Lemma service_scanned s package entries :
  service_wf s → small (encode_msg (service_fields s)) →
  scan_service (encode_msg (service_fields s)) package entries =
  collect (service_rpcs package s) entries.
Proof.
  intros [Hn Hms] Hsm. unfold scan_service. rewrite for_fields_encode.
  2:{ split; [|done]. constructor; [done|]. apply Forall_map, Forall_forall. done. }
  unfold service_fields at 1. cbn [fold_fields try mbind build_bind].
  rewrite from_utf8_as_bytes by done. cbn [try mbind build_bind fst snd mret build_ret].
  rewrite <- (app_nil_r (map _ _)).
  rewrite (fold_fields_gather _ 2 (λ m, encode_msg (method_fields m))) by done.
  cbn [fold_fields mbind build_bind app].
  rewrite (for_each_collect _ (λ m, [(lit "/" ++ package ++ lit "." ++ sd_name s ++ lit "/" ++
    md_name m, md_auth m)])).
  - f_equal. unfold service_rpcs. clear. induction (sd_methods s); cbn; [done|]. by f_equal.
  - rewrite Forall_forall in *. intros m Hm ens. apply method_scanned; [by apply Hms|].
    apply (small_body _ 2 _ Hsm). unfold service_fields. apply elem_of_cons; right.
    by apply (list_elem_of_fmap_2 (λ m, (2%N, encode_msg (method_fields m)))).
Qed.

Lemma file_scanned f entries :
  file_wf f → small (encode_msg (file_fields f)) →
  scan_file (encode_msg (file_fields f)) entries = collect (file_rpcs f) entries.
Proof.
  intros [Hp Hss] Hsm. unfold scan_file. rewrite for_fields_encode.
  2:{ split; [|done]. unfold file_fields. cbn [app]. constructor; [done|]. constructor; [done|].
      rewrite !Forall_app, !Forall_map, !Forall_forall. split_and!; try done.
      intros x Hx. apply list_elem_of_singleton in Hx as ->. done. }
  unfold file_fields at 1. cbn [app fold_fields try mbind build_bind mret build_ret].
  rewrite from_utf8_as_bytes by done. cbn [try mbind build_bind fst snd mret build_ret].
  assert (Hskip : ∀ (on : str * list bytes → N → result BuildError bytes → Build (str * list bytes))
            acc l rest, (∀ b, on acc 4%N (Ok b) = Built acc) →
            fold_fields on acc (map (λ b, (4%N, b)) l ++ rest) = fold_fields on acc rest).
  { intros on acc l rest Hon. induction l as [|b l IH]; [done|]. cbn. rewrite Hon. cbn. done. }
  rewrite Hskip by done.
  rewrite (fold_fields_gather _ 6 (λ s, encode_msg (service_fields s))) by done.
  cbn [fold_fields try mbind build_bind mret build_ret app].
  unfold file_rpcs. destruct (starts_with _ _); [|done]. cbn [negb].
  apply for_each_collect. rewrite Forall_forall in *. intros s Hs ens.
  apply service_scanned; [by apply Hss|]. apply (small_body _ 6 _ Hsm).
  unfold file_fields. rewrite !elem_of_app. right. right. left.
  by apply (list_elem_of_fmap_2 (λ s, (6%N, encode_msg (service_fields s)))).
Qed.

(** ** The annotations of [proto/headlines/v1]

    One service per file.  The request and reply types and the HTTP bindings are left
    empty: the table does not depend on them. *)

Definition rpc (name : string) (classes : list SubjectClass) (scopes : list string) : MethodD :=
  mkMethod (lit name) [] [] []
    (Some {| allowed := classes; spec_scopes := lit <$> scopes |}).
Definition ANY : list SubjectClass := [CAnonymous; CUserSelf; CAccountSelf; CSystem].
Definition OWNER : list SubjectClass := [CAccountOwnsResource; CSystem].
Definition SELF : list SubjectClass := [CUserSelf; CSystem].

Definition AccountService : ServiceD := mkService (lit "AccountService")
  [rpc "CreateAccount" [CAnonymous; CSystem] ["accounts.write"];
   rpc "GetAccount" ANY [];
   rpc "UpdateAccount" OWNER ["accounts.admin"];
   rpc "DeleteAccount" [CAccountSelf; CSystem] ["accounts.delete"];
   rpc "AddAccountKey" OWNER ["accounts.admin"];
   rpc "RevokeAccountKey" OWNER ["accounts.admin"]].
Definition UserService : ServiceD := mkService (lit "UserService")
  [rpc "CreateUser" [CAnonymous; CSystem] ["users.write"];
   rpc "GetUser" [CAnonymous; CUserSelf; CSystem] ["users.read"];
   rpc "UpdateUser" SELF ["users.admin"];
   rpc "DeleteUser" SELF ["users.delete"];
   rpc "AddUserKey" SELF ["users.admin"];
   rpc "RevokeUserKey" SELF ["users.admin"]].
Definition ArticleService : ServiceD := mkService (lit "ArticleService")
  [rpc "PublishArticle" OWNER ["articles.write"];
   rpc "GetArticle" ANY [];
   rpc "ListAccountArticles" ANY [];
   rpc "EditArticle" OWNER ["articles.write"];
   rpc "TombstoneArticle" OWNER ["articles.tombstone"];
   rpc "RedactArticleVersion" [CSystem] ["articles.redact"]].
Definition DraftService : ServiceD := mkService (lit "DraftService")
  [rpc "CreateDraft" OWNER ["drafts.write"];
   rpc "GetDraft" OWNER ["drafts.read"];
   rpc "UpdateDraft" OWNER ["drafts.write"];
   rpc "DeleteDraft" OWNER ["drafts.write"];
   rpc "ListAccountDrafts" OWNER ["drafts.read"];
   rpc "PublishDraft" OWNER ["articles.write"]].
Definition FollowService : ServiceD := mkService (lit "FollowService")
  [rpc "Follow" SELF ["follows.write"];
   rpc "Unfollow" SELF ["follows.write"];
   rpc "GetFollow" SELF ["follows.read"];
   rpc "ListUserFollows" SELF ["follows.read"];
   rpc "ListAccountFollowers" [CAccountSelf; CSystem] ["follows.read"]].
Definition EventService : ServiceD := mkService (lit "EventService")
  [rpc "RecordEvent" SELF ["events.write"];
   rpc "RecordEventBatch" SELF ["events.write"];
   rpc "ListEvents" [CSystem] ["events.read"]].
Definition AccountStreamService : ServiceD := mkService (lit "AccountStreamService")
  [rpc "StreamAccountArticles" [CSystem] ["articles.stream"]].
Definition FeedFollowService : ServiceD := mkService (lit "FeedFollowService")
  [rpc "GetFollowFeed" SELF ["feeds.follow.read"]].
Definition FeedRecommendationService : ServiceD := mkService (lit "FeedRecommendationService")
  [rpc "ReplaceRecommendationFeed" [CSystem] ["feeds.recommendation.write"];
   rpc "GetRecommendationFeed" SELF ["feeds.recommendation.read"]].
Definition NotificationService : ServiceD := mkService (lit "NotificationService")
  [rpc "SendNotification" [CSystem] ["notifications.send"];
   rpc "SendNotificationBatch" [CSystem] ["notifications.send"];
   rpc "ListUserNotifications" SELF ["notifications.read"];
   rpc "MarkNotificationRead" [CUserSelf] [];
   rpc "MarkAllUserNotificationsRead" SELF ["notifications.admin"];
   rpc "GetUserNotificationPreferences" SELF ["notifications.read"];
   rpc "UpdateUserNotificationPreferences" SELF ["notifications.admin"]].

(** [discover_proto_files] sorts the paths. *)
Definition headlines_files : list FileD :=
  (λ s, mkFile [] (lit "headlines.v1") [] [s]) <$>
  [AccountService; AccountStreamService; ArticleService; DraftService; EventService;
   FeedFollowService; FeedRecommendationService; FollowService; NotificationService; UserService].

(** [AUTH_TABLE]: what the build makes of the annotations. *)
Definition headlines_entries : Build (list AuthEntry) :=
  scan_descriptor_set (S (length headlines_files)) (encode_descriptor_set headlines_files).
Definition AUTH_TABLE : list (str * AuthSpec) := entry_spec <$> built_or [] headlines_entries.

(** ** Theorems *)

Lemma set_scanned fuel files :
  Forall file_wf files → small (encode_descriptor_set files) → (length files < fuel)%nat →
  scan_descriptor_set fuel (encode_descriptor_set files) =
  collect (concat (map file_rpcs files)) [].
Proof.
  intros Hwf Hsm Hfuel. unfold scan_descriptor_set, encode_descriptor_set, new_scanner.
  assert (Hloop : ∀ on, scan_loop fuel on []
      (mkScanner (encode_msg (map (λ f, (1%N, encode_msg (file_fields f))) files)) 0) =
      fold_fields on (@nil AuthEntry) (map (λ f, (1%N, encode_msg (file_fields f))) files)).
  { intros on. apply (scan_loop_fields _ _ _ []); [|done|by rewrite length_map].
    split; [|done]. apply Forall_map, Forall_forall. done. }
  rewrite Hloop. clear Hloop Hfuel fuel.
  assert (Hfiles : ∀ f, f ∈ files → small (encode_msg (file_fields f))).
  { intros f Hf. apply (small_body _ 1 _ Hsm).
    by apply (list_elem_of_fmap_2 (λ f, (1%N, encode_msg (file_fields f)))). }
  clear Hsm. generalize (@nil AuthEntry) as entries.
  induction Hwf as [|f files Hf _ IH]; intros entries; [done|].
  cbn [map concat fold_fields]. change (1 =? 1)%N with true. cbv iota.
  cbn [try mbind build_bind]. rewrite file_scanned by (done || apply Hfiles; set_solver).
  rewrite collect_app. destruct (collect (file_rpcs f) entries); [|done..].
  cbn [mbind build_bind]. apply IH. intros; apply Hfiles; set_solver.
Qed.

(** C35. The build script reads back every descriptor set: each method of a
    [headlines.] package becomes exactly one table entry with its classes and scopes, in
    the order of the files, and the build fails, naming it, at the first method without
    an annotation. *)
Theorem descriptors_become_table fuel files :
  Forall file_wf files → small (encode_descriptor_set files) → (length files < fuel)%nat →
  scan_descriptor_set fuel (encode_descriptor_set files) =
  collect (concat (map file_rpcs files)) [].
Proof. apply set_scanned. Qed.

Lemma class_of_class_name c : class_of_name (class_name c) = Some c.
Proof. by destruct c. Qed.

Lemma rpc_entry_spec full spec : entry_spec (rpc_entry full spec) = (full, spec).
Proof.
  unfold entry_spec, rpc_entry. cbn. destruct spec as [cs scs]. cbn. do 2 f_equal.
  induction cs as [|c cs IH]; cbn; [done|]. by rewrite class_of_class_name, IH.
Qed.

Lemma auth_table_entries :
  AUTH_TABLE = omap (λ r, pair r.1 <$> r.2) (concat (map file_rpcs headlines_files)).
Proof. vm_compute. reflexivity. Qed.

(** No method is repeated, so the generator of the map does not panic. *)
Lemma auth_table_keys : NoDup AUTH_TABLE.*1.
Proof. apply (bool_decide_unpack _). vm_compute. exact I. Qed.

Lemma table_lookup_elem table p spec : table_lookup table p = Some spec → (p, spec) ∈ table.
Proof.
  induction table as [|[m s] table IH]; [done|]. cbn. destruct (str_eqb m p) eqn:Hm.
  - apply str_eqb_eq in Hm as ->. intros [= ->]. set_solver.
  - intros Hl%IH. set_solver.
Qed.
Lemma table_lookup_NoDup table p spec :
  NoDup table.*1 → (p, spec) ∈ table → table_lookup table p = Some spec.
Proof.
  induction table as [|[m s] table IH]; cbn; intros Hnd Hin; [by apply not_elem_of_nil in Hin|].
  apply NoDup_cons in Hnd as [Hm Hnd]. apply elem_of_cons in Hin as [[= <- <-]|Hin].
  - assert (str_eqb p p = true) as -> by by apply str_eqb_eq. done.
  - destruct (str_eqb m p) eqn:He; [|by apply IH]. apply str_eqb_eq in He as ->.
    destruct Hm. by apply (list_elem_of_fmap_2 fst _ (p, spec)).
Qed.

(** The authorization layer lets a subject through to a method. *)
Definition reaches (subject : Subject) (path : str) : Prop :=
  ∃ spec, table_lookup AUTH_TABLE path = Some spec ∧ is_allowed subject spec = true.

Lemma reaches_filter subject path :
  reaches subject path ↔ path ∈ (filter (λ e, is_allowed subject e.2 = true) AUTH_TABLE).*1.
Proof.
  unfold reaches. rewrite list_elem_of_fmap. split.
  - intros (spec & Hl%table_lookup_elem & Ha). exists (path, spec).
    split; [done|]. by apply list_elem_of_filter.
  - intros ([m spec] & -> & [Ha Hin]%list_elem_of_filter). exists spec.
    split; [|done]. apply table_lookup_NoDup; [apply auth_table_keys|done].
Qed.

(** Who a subject is does not matter, only its class and scopes. *)
Lemma same_scopes_same_methods sys key scs :
  filter (λ e : str * AuthSpec, is_allowed (System sys key scs) e.2 = true) AUTH_TABLE =
  filter (λ e, is_allowed (System 0%N 0%N scs) e.2 = true) AUTH_TABLE.
Proof.
  assert (Heq : ∀ spec, is_allowed (System sys key scs) spec = is_allowed (System 0%N 0%N scs) spec)
    by reflexivity.
  apply filter_ext_elem. intros e _. rewrite Heq. reflexivity.
Qed.
Lemma accounts_same_methods account key :
  filter (λ e : str * AuthSpec, is_allowed (Account account key) e.2 = true) AUTH_TABLE =
  filter (λ e, is_allowed (Account 0%N 0%N) e.2 = true) AUTH_TABLE.
Proof.
  assert (Heq : ∀ spec, is_allowed (Account account key) spec = is_allowed (Account 0%N 0%N) spec)
    by reflexivity.
  apply filter_ext_elem. intros e _. rewrite Heq. reflexivity.
Qed.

# # # # # # #

→ **Exercise requirements**
Among the records above, extract exactly the lines from the line with "mkMethod (lit name) [] [] []" to the line with "Definition EventService : ServiceD", both lines included, and leave out the rest.

→ **Your solution**
  mkMethod (lit name) [] [] []
    (Some {| allowed := classes; spec_scopes := lit <$> scopes |}).
Definition ANY : list SubjectClass := [CAnonymous; CUserSelf; CAccountSelf; CSystem].
Definition OWNER : list SubjectClass := [CAccountOwnsResource; CSystem].
Definition SELF : list SubjectClass := [CUserSelf; CSystem].

Definition AccountService : ServiceD := mkService (lit "AccountService")
  [rpc "CreateAccount" [CAnonymous; CSystem] ["accounts.write"];
   rpc "GetAccount" ANY [];
   rpc "UpdateAccount" OWNER ["accounts.admin"];
   rpc "DeleteAccount" [CAccountSelf; CSystem] ["accounts.delete"];
   rpc "AddAccountKey" OWNER ["accounts.admin"];
   rpc "RevokeAccountKey" OWNER ["accounts.admin"]].
Definition UserService : ServiceD := mkService (lit "UserService")
  [rpc "CreateUser" [CAnonymous; CSystem] ["users.write"];
   rpc "GetUser" [CAnonymous; CUserSelf; CSystem] ["users.read"];
   rpc "UpdateUser" SELF ["users.admin"];
   rpc "DeleteUser" SELF ["users.delete"];
   rpc "AddUserKey" SELF ["users.admin"];
   rpc "RevokeUserKey" SELF ["users.admin"]].
Definition ArticleService : ServiceD := mkService (lit "ArticleService")
  [rpc "PublishArticle" OWNER ["articles.write"];
   rpc "GetArticle" ANY [];
   rpc "ListAccountArticles" ANY [];
   rpc "EditArticle" OWNER ["articles.write"];
   rpc "TombstoneArticle" OWNER ["articles.tombstone"];
   rpc "RedactArticleVersion" [CSystem] ["articles.redact"]].
Definition DraftService : ServiceD := mkService (lit "DraftService")
  [rpc "CreateDraft" OWNER ["drafts.write"];
   rpc "GetDraft" OWNER ["drafts.read"];
   rpc "UpdateDraft" OWNER ["drafts.write"];
   rpc "DeleteDraft" OWNER ["drafts.write"];
   rpc "ListAccountDrafts" OWNER ["drafts.read"];
   rpc "PublishDraft" OWNER ["articles.write"]].
Definition FollowService : ServiceD := mkService (lit "FollowService")
  [rpc "Follow" SELF ["follows.write"];
   rpc "Unfollow" SELF ["follows.write"];
   rpc "GetFollow" SELF ["follows.read"];
   rpc "ListUserFollows" SELF ["follows.read"];
   rpc "ListAccountFollowers" [CAccountSelf; CSystem] ["follows.read"]].
Definition EventService : ServiceD := mkService (lit "EventService")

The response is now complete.